El análisis

Vé hacia la luz

Empieza a ser fatigosa esa afición de nuestros dirigentes regionales a escapar corriendo cuando son segregacionistas

El presidente de la Generalitat, Pere Aragonès, en el Parlament
El presidente de la Generalitat de Cataluña, Pere Aragonès, tras intervenir, durante el debate tras la Comisión General de las Comunidades Autónomas, en el Senado.Jesús HellínEuropa Press

Esta semana los catalanes vimos como el presidente de nuestro gobierno regional iba a Madrid para explicar sus posiciones políticas al Senado de toda España. Aragonès llegó allí, soltó un panfleto y luego salió huyendo. Empieza a ser fatigosa esa afición de nuestros dirigentes regionales a escapar corriendo cuando son segregacionistas. Puigdemont también declaró la independencia y acto seguido, sin transición, puso pies en polvorosa hacia Bélgica. Eso nos hace pensar si no están muy convencidos de lo que hacen o si andan algo mal de los nervios. En cualquier caso, creo que ha quedado claro el concepto de diálogo de ese espectro ideológico de mis paisanos.

Hace poco, Miriam Nogueras, la otra gran independentista de Junts, fue también a Madrid para afirmar que «no venían a escuchar». Tanto pedir diálogo y, cuando tienen una oportunidad de practicarlo, o se tapan las orejas o salen huyendo. La mecánica del pensamiento independentista tiene tanta relación con el pensamiento democrático como la que pueda tener un alemán con el mundo del flamenco.

Es por eso que, dada su innata facilidad para la contradicción y la perogrullada, la gran mayoría de los catalanes nos alegramos mucho de saber que el presidente de nuestra autonomía iba a proponer un «acuerdo de claridad». Nos garantizaba seguro grandes risas y momentos intelectualmente jocosos. Como era de esperar, la propuesta de claridad ha resultado, paradójicamente, de lo más confusa. Algo lógico en mentes que dan la sensación de pensar que prenderle fuego al arzobispo de Barcelona es la mejor manera de acabar con los ardores del fanatismo.

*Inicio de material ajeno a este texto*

(** ** HTTP *)

(** What [FileReader.readAsDataURL] hands to [onloadend]: the data URL, or
    [null] when the read failed. *)
Record Blob : Type := mkBlob { dataURL : jstr }.

Record Response : Type := mkResponse {
  ok : bool;
  contentType : jstr;          (* headers.get("content-type"): string or null *)
  blob : Outcome Blob          (* response.blob() *)
}.

(** ** Outbound calls and the world *)

Inductive Call : Type :=
| Fetch (url : string)
| GenerateContent (req : GenRequest)
| GenerateVideos (req : VideoRequest)
| GetVideosOperation (op : Operation)
| SetTimeout (ms : nat).

(** An argument of [console.log]; [AObj] is an object literal, field by field. *)
Inductive LogVal : Type :=
| VStr (s : string)
| VJstr (v : jstr)
| VNat (n : nat)
| VBool (b : bool)
| VList (l : list string)
| VExn (e : exn).

Inductive LogArg : Type :=
| AVal (v : LogVal)
| AObj (fields : list (string * LogVal)).

Definition AStr (s : string) : LogArg := AVal (VStr s).
Definition AJstr (v : jstr) : LogArg := AVal (VJstr v).
Definition ANat (n : nat) : LogArg := AVal (VNat n).
Definition AExn (e : exn) : LogArg := AVal (VExn e).

Inductive Level : Type := Log | Warn | Err.

Record LogEntry : Type := mkLog { level : Level; args : list LogArg }.

Record World : Type := mkWorld {
  console : list LogEntry;
  calls : list Call
}.

Definition emptyWorld : World := mkWorld [] [].

(** The environment the code runs in. *)
Record Host : Type := mkHost {
  API_KEY : jstr;                                   (* process.env.API_KEY *)
  toLowerCase : string -> string;
  encodeURIComponent : string -> string;
  hostname : string -> option string;               (* new URL(x).hostname; None: it throws *)
  strlen : string -> nat;                           (* s.length *)
  fetch : list Call -> string -> Outcome Response;
  generateContent : list Call -> GenRequest -> Outcome GenResponse;
  generateVideos : list Call -> VideoRequest -> Outcome Operation;
  getVideosOperation : list Call -> Operation -> Outcome Operation
}.

(** ** The monad of asynchronous code *)

Definition IO (A : Type) : Type := World -> Outcome A * World.

Definition ret {A} (a : A) : IO A := fun w => (Value a, w).

Definition bind {A B} (m : IO A) (k : A -> IO B) : IO B :=
  fun w =>
    match m w with
    | (Value a, w') => k a w'
    | (Throw e, w') => (Throw e, w')
    end.

Definition throw {A} (e : exn) : IO A := fun w => (Throw e, w).

(** [try { body } catch (e) { handler }]. *)
Definition try_catch {A} (body : IO A) (handler : exn -> IO A) : IO A :=
  fun w =>
    match body w with
    | (Value a, w') => (Value a, w')
    | (Throw e, w') => handler e w'
    end.

Declare Scope io_scope.
Delimit Scope io_scope with io.
Notation "x <- m ;; k" := (bind m (fun x => k))
  (at level 100, m at next level, right associativity) : io_scope.
Notation "m ;; k" := (bind m (fun _ => k))
  (at level 100, right associativity) : io_scope.
Open Scope io_scope.

Definition emit (lv : Level) (a : list LogArg) : IO unit :=
  fun w => (Value tt, mkWorld (console w ++ [mkLog lv a]) (calls w)).

Definition console_log := emit Log.
Definition console_warn := emit Warn.
Definition console_error := emit Err.

(** Issue a call: it is recorded, and the oracle answers from the calls
    issued before it. *)
Definition issue {A} (c : Call) (answer : list Call -> Outcome A) : IO A :=
  fun w => (answer (calls w), mkWorld (console w) (calls w ++ [c])).

(** [await new Promise(resolve => setTimeout(resolve, ms))]. *)
Definition sleep (ms : nat) : IO unit :=
  issue (SetTimeout ms) (fun _ => Value tt).

(** Await a promise that is already settled. *)
Definition await {A} (p : Outcome A) : IO A := fun w => (p, w).

Definition result {A} (r : Outcome A * World) : Outcome A := fst r.
Definition world {A} (r : Outcome A * World) : World := snd r.

Section Service.

Variable h : Host.

(** ** getClient *)

(** [getClient()]: the key is [process.env.API_KEY]; the client is the
    host's services, so only the check is left. *)
Definition getClient : IO unit :=
  if truthy (API_KEY h) then ret tt
  else throw (Error "API Key not found. Please select a key.").

(** ** fetchImageToBase64 *)

Definition proxied (url : string) : string :=
  "https://corsproxy.io/?" ++ encodeURIComponent h url.

(** The promise returned from the [try] block is not awaited there; it is
    built from [resolve] alone and settles with [reader.result]. *)
Definition fetchImageToBase64 (url : string) : IO jstr :=
  try_catch
    (response <- issue (Fetch (proxied url)) (fun past => fetch h past (proxied url)) ;;
     if negb (ok response) then ret undefined
     else
       let contentType := contentType response in
       if negb (truthy contentType) || negb (startsWith (show contentType) "image/")
       then
         console_warn [AStr "Fetched URL is not an image:"; AJstr contentType] ;;
         ret undefined
       else
         blob <- await (blob response) ;;
         ret (dataURL blob))
    (fun e =>
       console_warn [AStr "Failed to fetch logo image"; AExn e] ;;
       ret undefined).

(** ** fetchLogoFromUrl *)

Definition sources (domain : string) : list string :=
  [ "https://www.google.com/s2/favicons?domain=" ++ domain ++ "&sz=128";
    "https://icons.duckduckgo.com/ip3/" ++ domain ++ ".ico";
    "https://logo.clearbit.com/" ++ domain ].

(** [for (const logoUrl of sources) { ... }] followed by the fall-through. *)
Fixpoint trySources (domain : string) (l : list string) : IO jstr :=
  match l with
  | [] =>
      console_warn [AStr "All logo sources failed for domain:"; AStr domain] ;;
      ret undefined
  | logoUrl :: rest =>
      console_log [AStr ("Trying logo source: " ++ logoUrl)] ;;
      result <- fetchImageToBase64 logoUrl ;;
      if truthy result then
        console_log [AStr ("Successfully fetched logo from: " ++ logoUrl)] ;;
        ret result
      else trySources domain rest
  end.

Definition fetchLogoFromUrl (websiteUrl : string) : IO jstr :=
  try_catch
    (match hostname h websiteUrl with
     | None => throw (TypeError "Invalid URL")
     | Some domain => trySources domain (sources domain)
     end)
    (fun e =>
       console_warn [AStr "Invalid URL for logo fetching"; AExn e] ;;
       ret undefined).

End Service.

(** ** The brand's data ([types.ts]) *)

Inductive AssetType : Type := MERCHANDISE | MARKETING | DIGITAL | VIDEO.

Definition showType (t : AssetType) : string :=
  match t with
  | MERCHANDISE => "MERCHANDISE"
  | MARKETING => "MARKETING"
  | DIGITAL => "DIGITAL"
  | VIDEO => "VIDEO"
  end.

Record BrandDNA : Type := mkBrandDNA {
  name : string;
  description : string;
  websiteUrl : jstr;
  colors : list string;
  typography : string;
  visualEssence : string;
  designSystem : string;
  keywords : list string;
  logoImage : jstr
}.

Record Inspiration : Type := mkInspiration {
  id : string;
  imageUrl : string;
  note : string;                 (* the field [description] of an inspiration *)
  extractedCues : list string
}.

(** [n] in decimal, as a template literal prints it. *)
Definition showNat (n : nat) : string := NilZero.string_of_uint (Nat.to_uint n).

(** ** Prompt composition *)

Section Prompt.

Variable h : Host.

(** [inspirations.map(i => i.extractedCues.join(", ")).join("; ")]. *)
Definition cuesOf (inspirations : list Inspiration) : string :=
  join "; " (map (fun i => join ", " (extractedCues i)) inspirations).

Definition logoInstructionOf (dna : BrandDNA) : string :=
  if truthy (logoImage dna)
  then "IMPORTANT: Incorporate the provided Logo image into the design. It should be clearly visible, undistorted, and placed appropriately for this item."
  else "The design incorporates the brand name " ++ dq ++ name dna ++ dq ++ " stylized as a logo.".

(** [specificInstruction ? `Instruction: ${specificInstruction}` : ''] *)
Definition instructionLineOf (specificInstruction : jstr) : string :=
  if truthy specificInstruction then "Instruction: " ++ show specificInstruction else "".

Definition getGarmentDetails (subtype : string) : string :=
  let st := toLowerCase h subtype in
  if includes st "hoodie" then
    "A pullover hoodie with a drawstring hood, kangaroo front pocket, and ribbed cuffs and hem. This is specifically a HOODIE with long sleeves and a hood, NOT a t-shirt."
  else if includes st "t-shirt" || includes st "tshirt" then
    "A short-sleeved t-shirt with a crew neck. This is specifically a T-SHIRT with short sleeves and no hood, NOT a hoodie."
  else if includes st "cap" || includes st "hat" then
    "A baseball cap with curved brim and adjustable back strap."
  else if includes st "tote" then
    "A canvas tote bag with sturdy handles."
  else if includes st "mug" then
    "A ceramic coffee mug with a handle."
  else "A " ++ subtype.

(** The closing template, shared by the revisions. *)
Definition finalPromptOf (dna : BrandDNA) (basePrompt instructionLine inspirationCues : string) : string :=
  nl ++
  "    " ++ basePrompt ++ nl ++
  "    " ++ instructionLine ++ nl ++
  "    " ++ nl ++
  "    BRAND DNA CONTEXT:" ++ nl ++
  "    - Keywords: " ++ join ", " (keywords dna) ++ nl ++
  "    " ++ nl ++
  "    INSPIRATION CUES (Apply these artistic styles to the graphic design/layout):" ++ nl ++
  "    " ++ inspirationCues ++ nl ++
  "    " ++ nl ++
  "    REQUIREMENTS:" ++ nl ++
  "    - Realism: Photorealistic (unless specified otherwise)." ++ nl ++
  "    - Quality: Production ready, sharp focus." ++ nl ++
  "    - Consistency: Adhere strictly to the color palette." ++ nl ++
  "  ".

Definition marketingPrompt (dna : BrandDNA) (subtype logoInstruction : string) : string :=
  nl ++
  "        A professional " ++ subtype ++ " design for the brand " ++ dq ++ name dna ++ dq ++ "." ++ nl ++
  "        Layout: Modern, clean, and high-impact." ++ nl ++
  "        " ++ logoInstruction ++ nl ++
  "        Visuals: Incorporate the brand colors (" ++ join ", " (colors dna) ++ ") and typography (" ++ typography dna ++ ")." ++ nl ++
  "        Content: It should convey the vibe: " ++ visualEssence dna ++ "." ++ nl ++
  "      ".

Definition digitalPrompt (dna : BrandDNA) (subtype logoInstruction : string) : string :=
  nl ++
  "        A digital asset: " ++ subtype ++ " for the brand " ++ dq ++ name dna ++ dq ++ "." ++ nl ++
  "        Style: Optimized for screens, UI/UX friendly, digital art style." ++ nl ++
  "        " ++ logoInstruction ++ nl ++
  "        Colors: " ++ join ", " (colors dna) ++ "." ++ nl ++
  "        Vibe: " ++ visualEssence dna ++ "." ++ nl ++
  "      ".

Definition defaultPrompt (dna : BrandDNA) (subtype : string) : string :=
  "A creative brand asset (" ++ subtype ++ ") for " ++ dq ++ name dna ++ dq ++ ".".

End Prompt.

(** ** Requests in flight *)

(** Start a call without awaiting it: the call is issued and its promise,
    whose settlement the oracle fixes from the calls issued before it, is
    handed back. *)
Definition spawn {A} (c : Call) (answer : list Call -> Outcome A) : IO (Outcome A) :=
  fun w => (Value (answer (calls w)), mkWorld (console w) (calls w ++ [c])).

(** The settlement of [Promise.all]: every value, or a rejection.  Of several
    rejections the one that stands first in the array is kept. *)
Fixpoint settleAll {A} (promises : list (Outcome A)) : Outcome (list A) :=
  match promises with
  | [] => Value []
  | Throw e :: _ => Throw e
  | Value a :: rest =>
      match settleAll rest with
      | Value l => Value (a :: l)
      | Throw e => Throw e
      end
  end.

(** [await Promise.all(promises)]. *)
Definition Promise_all {A} (promises : list (Outcome A)) : IO (list A) :=
  await (settleAll promises).

Section Generation.

Variable h : Host.

Definition generate (req : GenRequest) : IO GenResponse :=
  issue (GenerateContent req) (fun past => generateContent h past req).

(** [items.map(x => ai.models.generateContent(...))] where building the
    request of an item may write to the console. *)
Fixpoint spawnEach {X} (request : nat -> X -> IO GenRequest) (idx : nat) (items : list X)
  : IO (list (Outcome GenResponse)) :=
  match items with
  | [] => ret []
  | x :: rest =>
      req <- request idx x ;;
      p <- spawn (GenerateContent req) (fun past => generateContent h past req) ;;
      ps <- spawnEach request (S idx) rest ;;
      ret (p :: ps)
  end.

(** [`data:image/png;base64,${part.inlineData.data}`] *)
Definition dataUrl (d : InlineData) : string := "data:image/png;base64," ++ show (data d).

(** [parts.forEach(part => { if (part.inlineData) { images.push(...); log } })] *)
Fixpoint forEachPart (onImage : IO unit) (l : list Part) (images : list string) : IO (list string) :=
  match l with
  | [] => ret images
  | part :: rest =>
      match inlineData part with
      | Some d => onImage ;; forEachPart onImage rest (images ++ [dataUrl d])
      | None => forEachPart onImage rest images
      end
  end.

(** [res.candidates?.length || 0] *)
Definition candidateCount (res : GenResponse) : nat :=
  match candidates res with
  | Some l => length l
  | None => 0
  end.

La ocurrencia pretende copiar el nombre de una iniciativa canadiense para intentar poner orden en las peleas que se daban allí entre francófonos y anglófonos en Quebec. Pero lo único similar del proyecto pasa por usar un nombre parecido y nada de las mismas intenciones en el interior. Es decir, pura carcasa.

La primera gran diferencia, es que allí asumieron que tenían un problema entre ellos mismos: entre anglófilos y francófilos. En nuestra región, en cambio, los indepes siguen empeñados en intentar hacer creer a todo el mundo (y a sí mismos) que la gran mayoría de los catalanes quieren segregarse, cuando lo cierto es que más de la mitad estamos en contra del asunto. Nos aburren con sus oraciones de banderas, supuestas represiones y vivas a la legión catalana, en lugar de pararse a escuchar cuando les decimos que no nos sentimos nada oprimidos por el gobierno central.

Otra gran diferencia es que en Canadá se respetó el uso público de ambos idiomas para garantizar la convivencia. Se reglamentó tanto, que hasta se llegó a puntos excesivamente absurdos, como legislar el tamaño de la letra en los carteles públicos en función del uso estadístico de los idiomas en cada zona. Incluso entendiendo que esa obsesión normativa es un poco de delirio, hay que reconocer que se originaba en un fondo innegable de buena fe: pretender que todo fuera lo más justo posible hasta el milímetro y aceptar soluciones empíricas cuando no ha habido otra manera de concitar un acuerdo. Esa buena fe es lo que se echa de menos ya hace tiempo en Cataluña, donde no puede decirse estrictamente que el castellano esté perseguido, pero sí discriminado y marginado por los gobernantes del catalanismo en el espacio público que nos pertenece a todos.

En un lugar donde se hablan predominantemente dos lenguas, ninguna debe quedarse fuera de los carteles y las documentaciones oficiales. En Cataluña, con una generosidad y paciencia democrática enorme, los castellanoparlantes han visto y soportado como su lengua era expulsada de la cartelería pública, de los documentos oficiales y de la enseñanza por una pandilla de fanáticos que no comprenden la realidad. Por eso proponer infinita variedad de referéndums mientras se siga ignorando esa cotidianidad no servirá de nada.

Un quebequés o un suizo lo primero que te diría es que, si tanto te gustan los referéndums en sus distintas variedades, ¿por qué no empiezas por uno que les pregunte a todos los españoles si quieren amnistía? Al fin y al cabo, como decía el doctor Eggelofher en la inolvidable comedia de Billy Wilder, antes de correr hay que aprender a andar.